While Evert thinks Serena is "raring to go" as she looks to equal Margaret Court's all-time Grand Slam title record of 24, she predicts strong challenges from the players who stopped the American reaching that tally a year ago - Japan's Naomi Osaka, who beat Williams in the U.S. Open final, and Angelique Kerber who trounced her in the Wimbledon title match.
Osaka suffered a straight-sets loss to Lesia Tsurenko in the semi-final of the Brisbane International and withdrew from the Sydney International in frustration.
"I feel like if there's one thing I should be able to do it's draw a tennis ball", the Olympic gold medalist, 37, explained.
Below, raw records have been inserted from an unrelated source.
(* ===== verification/ShardedCache.v ===== *)
(** * ShardedCache ([rutil/sharded_cache.h], [rutil/sharded_cache.cc], [LRUCache] of
    [rutil/lru_cache.cc])

    The cache that clients see: an array of shards, each with its part of the capacity,
    and calls that go to the shard that the hash of the key selects. The handles of all
    shards are on one heap: the heaps of the shards are parts of it. *)

From Stdlib Require Import Strings.Byte Strings.String Floats.SpecFloat.
From stdpp Require Import gmap.
From S2P Require Import Prelude.
From S2P Require Import Slice.
From S2P Require Import Coding.
From S2P Require Import Status.
From S2P Require Import Hash.
From S2P Require Import LruCache.
From S2P Require Import LruTable.
From S2P Require Import LruList.
From S2P Require Import LruInv.
From S2P Require Import LruSafety.

(** ** The code *)

Record LRUCache : Type := mkCache {
  shards_ : list Shard;
  num_shard_bits_ : Z;
  cache_capacity_ : Z;
  cache_strict_ : bool;
  last_id_ : Z;
}.

Definition with_shards (c : LRUCache) (l : list Shard) : LRUCache :=
  mkCache l (num_shard_bits_ c) (cache_capacity_ c) (cache_strict_ c) (last_id_ c).

Definition CM (A : Type) : Type := LRUCache -> outcome (A * LRUCache).
#[export] Instance CM_ret : MRet CM := fun A a c => Ret (a, c).
#[export] Instance CM_bind : MBind CM := fun A B f m c =>
  match m c with
  | Ret (a, c') => f a c'
  | AssertFail => AssertFail
  | Undef => Undef
  | NoFuel => NoFuel
  end.
Definition cget : CM LRUCache := fun c => Ret (c, c).
Definition cmodify (f : LRUCache -> LRUCache) : CM unit := fun c => Ret (tt, f c).
Definition cundef {A} : CM A := fun _ => Undef.

Definition HashSlice `{Host} (s : Slice) : Z := Hash s 0.
(** [Shard(hash)] *)
Definition ShardOf (bits hash : Z) : Z := if 0 <? bits then Z.shiftr hash (32 - bits) else 0.

(** [GetShard(i)->m]: outside of the array there is no shard. *)
Definition GetShard {A} (i : Z) (m : M A) : CM A := fun c =>
  match shards_ c !! Z.to_nat i with
  | None => Undef
  | Some s =>
      match m s with
      | Ret (a, s') => Ret (a, with_shards c (<[Z.to_nat i := s']> (shards_ c)))
      | AssertFail => AssertFail
      | Undef => Undef
      | NoFuel => NoFuel
      end
  end.

(** [1 << num_shard_bits_] in [int]. *)
Definition num_shards : CM Z :=
  c ← cget;
  if (0 <=? num_shard_bits_ c) && (num_shard_bits_ c <? 31) then mret (Z.shiftl 1 (num_shard_bits_ c))
  else cundef.

(** [for (int s = 0; s < num_shards; s++) GetShard(s)->m], with the [n] shards from [s] on
    to go; the results, in order. *)
Fixpoint shards_from {A} (m : M A) (n : nat) (s : Z) : CM (list A) :=
  match n with
  | O => mret []
  | S n' => a ← GetShard s m; l ← shards_from m n' (s + 1); mret (a :: l)
  end.
Definition for_shards {A} (m : M A) : CM (list A) :=
  n ← num_shards; shards_from m (Z.to_nat n) 0.

Definition per_shard (capacity n : Z) : Z := u64 (capacity + (n - 1)) `div` n.

Definition cache_SetCapacity (capacity : Z) : CM unit :=
  n ← num_shards;
  _ ← for_shards (SetCapacity (per_shard capacity n));
  cmodify (fun c => mkCache (shards_ c) (num_shard_bits_ c) capacity (cache_strict_ c) (last_id_ c)).

Definition cache_SetStrictCapacityLimit (strict : bool) : CM unit :=
  _ ← for_shards (SetStrictCapacityLimit strict);
  cmodify (fun c => mkCache (shards_ c) (num_shard_bits_ c) (cache_capacity_ c) strict (last_id_ c)).

Definition cache_Insert `{Host} (e flags0 : Z) (k : Slice) (value charge : Z) (deleter : option Z)
    (want : bool) (p : Priority) : CM (Status * option ptr) :=
  let hash := HashSlice k in
  c ← cget;
  GetShard (ShardOf (num_shard_bits_ c) hash) (Insert e flags0 k hash value charge deleter want p).

Definition cache_Lookup `{Host} (k : Slice) : CM ptr :=
  let hash := HashSlice k in
  c ← cget;
  GetShard (ShardOf (num_shard_bits_ c) hash) (Lookup k hash).

(** The handle at [e] on the heap of all shards. *)
Definition heap_at (l : list Shard) (e : loc) : option HandleData :=
  foldr (fun s r => match hdata s !! e with Some d => Some d | None => r end) None l.
Definition handle_data (handle : ptr) : CM HandleData :=
  c ← cget;
  match handle with
  | Some e => match heap_at (shards_ c) e with Some d => mret d | None => cundef end
  | None => cundef
  end.
Definition Value (handle : ptr) : CM Z := d ← handle_data handle; mret (value d).
Definition GetCharge (handle : ptr) : CM Z := d ← handle_data handle; mret (charge d).
Definition GetHash (handle : ptr) : CM Z := d ← handle_data handle; mret (hash d).

Definition cache_Release (handle : ptr) : CM unit :=
  hash ← GetHash handle;
  c ← cget;
  GetShard (ShardOf (num_shard_bits_ c) hash) (Release handle).

Definition cache_Erase `{Host} (k : Slice) : CM unit :=
  let hash := HashSlice k in
  c ← cget;
  GetShard (ShardOf (num_shard_bits_ c) hash) (Erase k hash).

Definition NewId : CM Z :=
  c ← cget;
  _ ← cmodify (fun c => mkCache (shards_ c) (num_shard_bits_ c) (cache_capacity_ c) (cache_strict_ c)
        (u64 (last_id_ c + 1)));
  mret (last_id_ c).

Definition GetCapacity : CM Z := c ← cget; mret (cache_capacity_ c).
Definition HasStrictCapacityLimit : CM bool := c ← cget; mret (cache_strict_ c).

Definition sum_usage (l : list Z) : Z := fold_left (fun u x => u64 (u + x)) l 0.
Definition cache_GetUsage : CM Z := l ← for_shards GetUsage; mret (sum_usage l).
Definition handle_GetUsage (handle : ptr) : CM Z := GetCharge handle.
Definition cache_GetPinnedUsage : CM Z := l ← for_shards GetPinnedUsage; mret (sum_usage l).
Definition cache_ApplyToAllCacheEntries : CM (list (Z * Z)) :=
  l ← for_shards ApplyToAllCacheEntries; mret (concat l).
Definition cache_EraseUnRefEntries : CM unit := _ ← for_shards EraseUnRefEntries; mret tt.

(** [shards_ = nullptr]: nothing can be reached any more. *)
Definition DisownData : CM unit := cmodify (fun c => with_shards c []).

(** The constructor. The members of a shard that its constructor does not initialise have
    the values of [raw]. *)
Definition LRUCache_ctor (capacity : Z) (strict : bool) (ratio : double) : CM unit :=
  _ ← for_shards LRUHandleTable_new;
  _ ← cache_SetCapacity capacity;
  _ ← cache_SetStrictCapacityLimit strict;
  _ ← for_shards (SetHighPriorityPoolRatio ratio);
  mret tt.
Definition LRUCache_new (raw : nat -> Z * bool * double * double) (capacity bits : Z) (strict : bool) (ratio : double)
  : outcome LRUCache :=
  let shard i := let '(c, st, ra, po) := raw i in LRUCacheShard_new c st ra po in
  '(_, c) ← LRUCache_ctor capacity strict ratio
    (mkCache (map shard (seq 0 (Z.to_nat (Z.shiftl 1 bits)))) bits capacity strict 1);
  Ret c.

Definition NewLRUCache raw (capacity bits : Z) (strict : bool) (ratio : double) : outcome (option LRUCache) :=
  if 20 <=? bits then Ret None
  else if SFltb ratio (S754_zero false) || SFltb (double_of_size_t 1) ratio then Ret None
  else c ← LRUCache_new raw capacity bits strict ratio; Ret (Some c).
In that match, Williams infamously got into a verbal argument with umpire Carlos Ramos over his calls and his biases, while Osaka, a worthy champion, was booed and reduced to tears at the podium when she accepted the title. Her experiences have been a learning experience for me.
"I have no reason to believe that Sabalenka will not win more than one Grand Slam. Why?"
The Australian Open could be a return to normalcy for tennis, or it could simply reiterate that the new age is here to stay.
Williams missed the chance to equal the record in both the Wimbledon and US Open finals last season and says she is now avoiding focusing on the numbers.
"I always have insane big goals but I like to keep them to myself". I will have a few more years of tennis and then I want to improve in other ways.